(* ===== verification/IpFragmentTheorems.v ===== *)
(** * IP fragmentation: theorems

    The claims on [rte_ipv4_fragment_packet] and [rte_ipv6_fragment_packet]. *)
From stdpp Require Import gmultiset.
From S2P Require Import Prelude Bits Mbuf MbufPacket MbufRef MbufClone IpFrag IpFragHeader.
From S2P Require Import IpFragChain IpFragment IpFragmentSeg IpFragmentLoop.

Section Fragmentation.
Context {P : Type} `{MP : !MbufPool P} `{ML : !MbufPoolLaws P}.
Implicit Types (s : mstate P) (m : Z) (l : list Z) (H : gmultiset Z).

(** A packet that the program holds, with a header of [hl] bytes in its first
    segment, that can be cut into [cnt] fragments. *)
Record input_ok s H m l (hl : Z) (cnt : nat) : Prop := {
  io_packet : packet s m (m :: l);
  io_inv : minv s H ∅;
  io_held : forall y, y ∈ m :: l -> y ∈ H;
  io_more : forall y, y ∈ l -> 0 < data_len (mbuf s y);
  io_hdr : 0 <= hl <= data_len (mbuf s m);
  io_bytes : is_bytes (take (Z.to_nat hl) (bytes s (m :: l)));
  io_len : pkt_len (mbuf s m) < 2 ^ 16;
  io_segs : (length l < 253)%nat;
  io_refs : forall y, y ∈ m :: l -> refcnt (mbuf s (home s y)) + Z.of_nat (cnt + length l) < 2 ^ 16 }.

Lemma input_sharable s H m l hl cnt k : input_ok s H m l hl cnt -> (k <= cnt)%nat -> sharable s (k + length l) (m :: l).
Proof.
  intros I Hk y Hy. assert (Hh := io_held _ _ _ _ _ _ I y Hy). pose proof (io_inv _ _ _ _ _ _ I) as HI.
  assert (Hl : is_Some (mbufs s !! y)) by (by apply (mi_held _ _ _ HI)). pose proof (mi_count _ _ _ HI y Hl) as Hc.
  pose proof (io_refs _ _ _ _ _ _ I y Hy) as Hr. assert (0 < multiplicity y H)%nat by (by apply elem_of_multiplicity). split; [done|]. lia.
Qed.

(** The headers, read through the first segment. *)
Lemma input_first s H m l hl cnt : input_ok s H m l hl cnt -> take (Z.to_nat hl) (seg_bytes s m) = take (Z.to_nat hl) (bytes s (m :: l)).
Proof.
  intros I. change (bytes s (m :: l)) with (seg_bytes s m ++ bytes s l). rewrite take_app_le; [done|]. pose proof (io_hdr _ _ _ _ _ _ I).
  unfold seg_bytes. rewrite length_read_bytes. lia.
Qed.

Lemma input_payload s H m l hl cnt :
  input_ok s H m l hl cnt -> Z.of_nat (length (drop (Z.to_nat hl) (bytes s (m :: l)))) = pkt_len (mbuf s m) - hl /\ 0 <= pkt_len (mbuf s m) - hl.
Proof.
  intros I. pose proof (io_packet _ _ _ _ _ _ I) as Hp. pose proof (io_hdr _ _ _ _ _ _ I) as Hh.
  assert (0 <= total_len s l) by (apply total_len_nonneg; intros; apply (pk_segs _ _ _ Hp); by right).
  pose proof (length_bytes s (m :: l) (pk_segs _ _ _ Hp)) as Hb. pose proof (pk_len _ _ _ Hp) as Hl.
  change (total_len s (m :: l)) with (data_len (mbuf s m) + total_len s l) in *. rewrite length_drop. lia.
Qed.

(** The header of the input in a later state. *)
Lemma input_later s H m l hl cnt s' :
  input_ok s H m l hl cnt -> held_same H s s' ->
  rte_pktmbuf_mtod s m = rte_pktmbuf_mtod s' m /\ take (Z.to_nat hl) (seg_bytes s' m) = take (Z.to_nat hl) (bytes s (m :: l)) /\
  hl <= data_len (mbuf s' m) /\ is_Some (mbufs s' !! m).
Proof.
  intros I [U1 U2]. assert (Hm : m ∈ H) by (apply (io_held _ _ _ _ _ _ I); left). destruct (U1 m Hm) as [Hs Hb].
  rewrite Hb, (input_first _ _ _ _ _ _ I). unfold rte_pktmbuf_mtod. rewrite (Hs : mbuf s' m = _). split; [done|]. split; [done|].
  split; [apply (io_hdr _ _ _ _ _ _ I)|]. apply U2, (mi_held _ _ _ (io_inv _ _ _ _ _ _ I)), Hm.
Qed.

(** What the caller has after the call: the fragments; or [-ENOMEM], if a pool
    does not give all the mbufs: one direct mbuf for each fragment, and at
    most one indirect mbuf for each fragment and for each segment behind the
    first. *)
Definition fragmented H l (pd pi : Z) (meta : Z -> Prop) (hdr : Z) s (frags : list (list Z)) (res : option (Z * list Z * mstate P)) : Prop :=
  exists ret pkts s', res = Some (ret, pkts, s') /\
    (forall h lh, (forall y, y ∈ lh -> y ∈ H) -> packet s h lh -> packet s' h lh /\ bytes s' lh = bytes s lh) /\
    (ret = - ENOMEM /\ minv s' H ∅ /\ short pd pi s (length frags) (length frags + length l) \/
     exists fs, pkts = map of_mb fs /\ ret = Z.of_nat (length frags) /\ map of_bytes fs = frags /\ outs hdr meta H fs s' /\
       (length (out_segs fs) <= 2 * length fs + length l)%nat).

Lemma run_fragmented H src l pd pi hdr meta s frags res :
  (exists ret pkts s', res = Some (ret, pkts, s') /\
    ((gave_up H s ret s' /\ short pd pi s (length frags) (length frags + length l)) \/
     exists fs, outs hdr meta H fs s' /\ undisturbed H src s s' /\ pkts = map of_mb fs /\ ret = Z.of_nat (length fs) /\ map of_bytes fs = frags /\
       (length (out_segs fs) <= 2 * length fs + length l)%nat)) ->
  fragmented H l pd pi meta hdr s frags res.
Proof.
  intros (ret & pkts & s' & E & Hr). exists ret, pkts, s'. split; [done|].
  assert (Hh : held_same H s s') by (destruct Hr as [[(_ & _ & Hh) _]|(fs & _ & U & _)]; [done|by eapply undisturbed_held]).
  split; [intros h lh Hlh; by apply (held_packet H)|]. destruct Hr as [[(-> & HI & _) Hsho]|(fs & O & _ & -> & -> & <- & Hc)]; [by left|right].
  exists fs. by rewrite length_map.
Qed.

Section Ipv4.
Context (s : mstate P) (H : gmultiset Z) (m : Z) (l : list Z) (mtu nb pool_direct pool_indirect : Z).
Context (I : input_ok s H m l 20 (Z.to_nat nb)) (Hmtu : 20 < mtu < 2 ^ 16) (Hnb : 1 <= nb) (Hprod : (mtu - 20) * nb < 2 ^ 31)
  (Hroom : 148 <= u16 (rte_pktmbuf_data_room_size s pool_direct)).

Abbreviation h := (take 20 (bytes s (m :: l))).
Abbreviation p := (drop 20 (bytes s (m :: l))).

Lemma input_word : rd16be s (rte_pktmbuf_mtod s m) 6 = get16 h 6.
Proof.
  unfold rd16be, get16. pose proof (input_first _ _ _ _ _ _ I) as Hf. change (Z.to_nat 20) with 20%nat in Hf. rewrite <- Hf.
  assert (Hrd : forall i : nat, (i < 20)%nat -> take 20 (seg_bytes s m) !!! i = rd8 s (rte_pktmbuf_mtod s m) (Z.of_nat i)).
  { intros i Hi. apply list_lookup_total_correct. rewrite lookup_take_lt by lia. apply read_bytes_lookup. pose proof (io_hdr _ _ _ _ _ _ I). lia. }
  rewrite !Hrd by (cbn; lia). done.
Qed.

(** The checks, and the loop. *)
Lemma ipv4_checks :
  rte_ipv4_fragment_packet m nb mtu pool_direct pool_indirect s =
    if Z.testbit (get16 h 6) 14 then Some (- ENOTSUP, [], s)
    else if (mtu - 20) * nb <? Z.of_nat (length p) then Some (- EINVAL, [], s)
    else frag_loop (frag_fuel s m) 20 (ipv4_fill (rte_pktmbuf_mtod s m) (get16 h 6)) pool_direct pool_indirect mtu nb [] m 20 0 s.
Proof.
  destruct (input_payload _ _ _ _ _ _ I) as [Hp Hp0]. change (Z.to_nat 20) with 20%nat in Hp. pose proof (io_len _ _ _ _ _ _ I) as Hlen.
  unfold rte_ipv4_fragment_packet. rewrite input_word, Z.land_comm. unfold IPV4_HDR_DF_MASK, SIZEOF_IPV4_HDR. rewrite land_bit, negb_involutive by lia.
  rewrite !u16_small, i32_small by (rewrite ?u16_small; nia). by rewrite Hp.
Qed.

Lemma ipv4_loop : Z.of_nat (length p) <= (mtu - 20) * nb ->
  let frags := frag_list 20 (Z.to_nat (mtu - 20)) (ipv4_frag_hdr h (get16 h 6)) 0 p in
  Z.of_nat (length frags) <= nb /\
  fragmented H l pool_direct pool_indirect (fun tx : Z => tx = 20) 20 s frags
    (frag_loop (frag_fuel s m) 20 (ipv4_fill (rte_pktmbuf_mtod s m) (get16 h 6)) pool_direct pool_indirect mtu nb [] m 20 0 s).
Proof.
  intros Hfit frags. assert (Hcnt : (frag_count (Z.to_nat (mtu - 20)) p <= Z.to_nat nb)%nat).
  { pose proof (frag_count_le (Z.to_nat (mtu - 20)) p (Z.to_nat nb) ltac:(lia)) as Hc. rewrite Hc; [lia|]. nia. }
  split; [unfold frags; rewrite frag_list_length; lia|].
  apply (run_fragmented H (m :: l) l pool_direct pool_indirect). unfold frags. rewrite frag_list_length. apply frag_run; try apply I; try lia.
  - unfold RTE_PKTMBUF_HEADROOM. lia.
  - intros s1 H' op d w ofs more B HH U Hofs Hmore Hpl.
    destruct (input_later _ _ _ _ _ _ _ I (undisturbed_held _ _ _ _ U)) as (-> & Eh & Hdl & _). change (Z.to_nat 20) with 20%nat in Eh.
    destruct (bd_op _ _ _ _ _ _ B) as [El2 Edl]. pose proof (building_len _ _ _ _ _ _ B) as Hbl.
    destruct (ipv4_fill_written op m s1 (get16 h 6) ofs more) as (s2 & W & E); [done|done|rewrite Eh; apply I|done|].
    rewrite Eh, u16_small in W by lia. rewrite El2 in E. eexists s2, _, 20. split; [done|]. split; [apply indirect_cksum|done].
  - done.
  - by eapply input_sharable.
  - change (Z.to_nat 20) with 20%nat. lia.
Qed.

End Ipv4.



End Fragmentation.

**Description of the task:**
Beginning at the line with "most one indirect" and ending at the line with "(forall h lh, (forall", reproduce each line of the data above exactly, and add no other lines.

**Your response:**
    most one indirect mbuf for each fragment and for each segment behind the
    first. *)
Definition fragmented H l (pd pi : Z) (meta : Z -> Prop) (hdr : Z) s (frags : list (list Z)) (res : option (Z * list Z * mstate P)) : Prop :=
  exists ret pkts s', res = Some (ret, pkts, s') /\
    (forall h lh, (forall y, y ∈ lh -> y ∈ H) -> packet s h lh -> packet s' h lh /\ bytes s' lh = bytes s lh) /\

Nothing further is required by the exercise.